Standard deployment schemes

Kaspersky Container Security supports the following deployment scenarios:

• Deployment in a public corporate network (Internet access from the Kubernetes cluster is allowed):
  • Images from which the Kaspersky Container Security components are deployed are located in a public repository.
  • After installation, the solution components refer to the vulnerability databases on the Internet.
  • Databases are updated using the Kaspersky update server, available on the Internet.

  A private corporate network with access to servers in the allowed servers list may be considered a public corporate network.

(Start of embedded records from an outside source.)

(** X2.  After any number of calls every state [0 <= t < 2^31] is
    reached from exactly one seed in [0, 2^31): a run of calls permutes
    the seeds, so that distinct seeds never merge and no state is
    unreachable. *)
Theorem run_permutes_seeds (calls : list (number * number)) (t : Z) :
  0 <= t < 2147483648 ->
  exists seed,
    (0 <= seed < 2147483648 /\ snd (draws calls (lit seed)) = lit t)
    /\ forall seed' : Z,
        0 <= seed' < 2147483648 ->
        snd (draws calls (lit seed')) = lit t -> seed' = seed.
Proof.
  intros Ht.
  assert (forall s, 0 <= s < 2147483648 ->
                    snd (draws calls (lit s)) = lit (state_after (length calls) s)
                    /\ 0 <= state_after (length calls) s < 2147483648) as Hst.
  { intros s Hs. rewrite draws_state.
    destruct (Properties.iterated_state_exact (length calls) s
                ltac:(unfold max_exact_seed; lia)) as [-> _].
    split; [reflexivity | apply (state_after_bounds _ _ Hs)]. }
  destruct (state_after_surjective (length calls) t Ht) as [seed [Hs Hseed]].
  unfold modulus in Hs.
  exists seed. split.
  - split; [exact Hs | ]. rewrite (proj1 (Hst seed Hs)), Hseed. reflexivity.
  - intros seed' Hs' H.
    destruct (Hst seed' Hs') as [Heq Hb]. rewrite Heq in H.
    apply lit_injective in H; [ | rewrite pow53; lia | rewrite pow53; lia].
    apply (state_after_injective (length calls)); [exact Hs' | exact Hs | ].
    rewrite H, Hseed. reflexivity.
Qed.

Lemma run_permutes_seeds_witness :
  exists seed,
    (0 <= seed < 2147483648
     /\ snd (draws [(lit 1, lit 10); (lit 0, lit 2)] (lit seed)) = lit 12345)
    /\ forall seed' : Z,
        0 <= seed' < 2147483648 ->
        snd (draws [(lit 1, lit 10); (lit 0, lit 2)] (lit seed')) = lit 12345 ->
        seed' = seed.
Proof. apply (run_permutes_seeds [(lit 1, lit 10); (lit 0, lit 2)] 12345). lia. Defined.

(** X3.  Only the seed modulo [2^31] matters: two integer seeds in
    [0, 5411272429] that are congruent modulo [2^31] give the same values
    and the same final state on every non-empty run of calls. *)
Theorem congruent_seeds_same_run
        (seed1 seed2 : Z) (min max : number) (calls : list (number * number)) :
  0 <= seed1 <= max_exact_seed -> 0 <= seed2 <= max_exact_seed ->
  seed1 mod 2147483648 = seed2 mod 2147483648 ->
  draws ((min, max) :: calls) (lit seed1) = draws ((min, max) :: calls) (lit seed2).
Proof.
  intros H1 H2 Hc. cbn [draws]. unfold draw.
  rewrite !assign_state_exact by (try apply seed_exact_range; lia).
  rewrite (next_congruent seed1 seed2 Hc). reflexivity.
Qed.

• Deployment in a private corporate network (Internet access from the Kubernetes cluster is prohibited):
  • An internal repository is used to host the images from which the Kaspersky Container Security components are deployed.
  • Additionally, the component kcs-updates is installed, which is a special image containing the vulnerability databases and security benchmarks that the solution requires.
  • After installation, the solution components refer to the vulnerability databases and security standards located in the special image kcs-updates inside the corporate network.
  • The Update server providing threat database updates is deployed as a separate component in the corporate network.

A private corporate network also allows for deployment with a proxy server.

We do not recommend deploying the solution with a clustered infrastructure configuration in which network interaction between host servers (nodes) is conducted in the public Internet. If this configuration is used, network interaction in the cluster may be exposed to critical network security risks.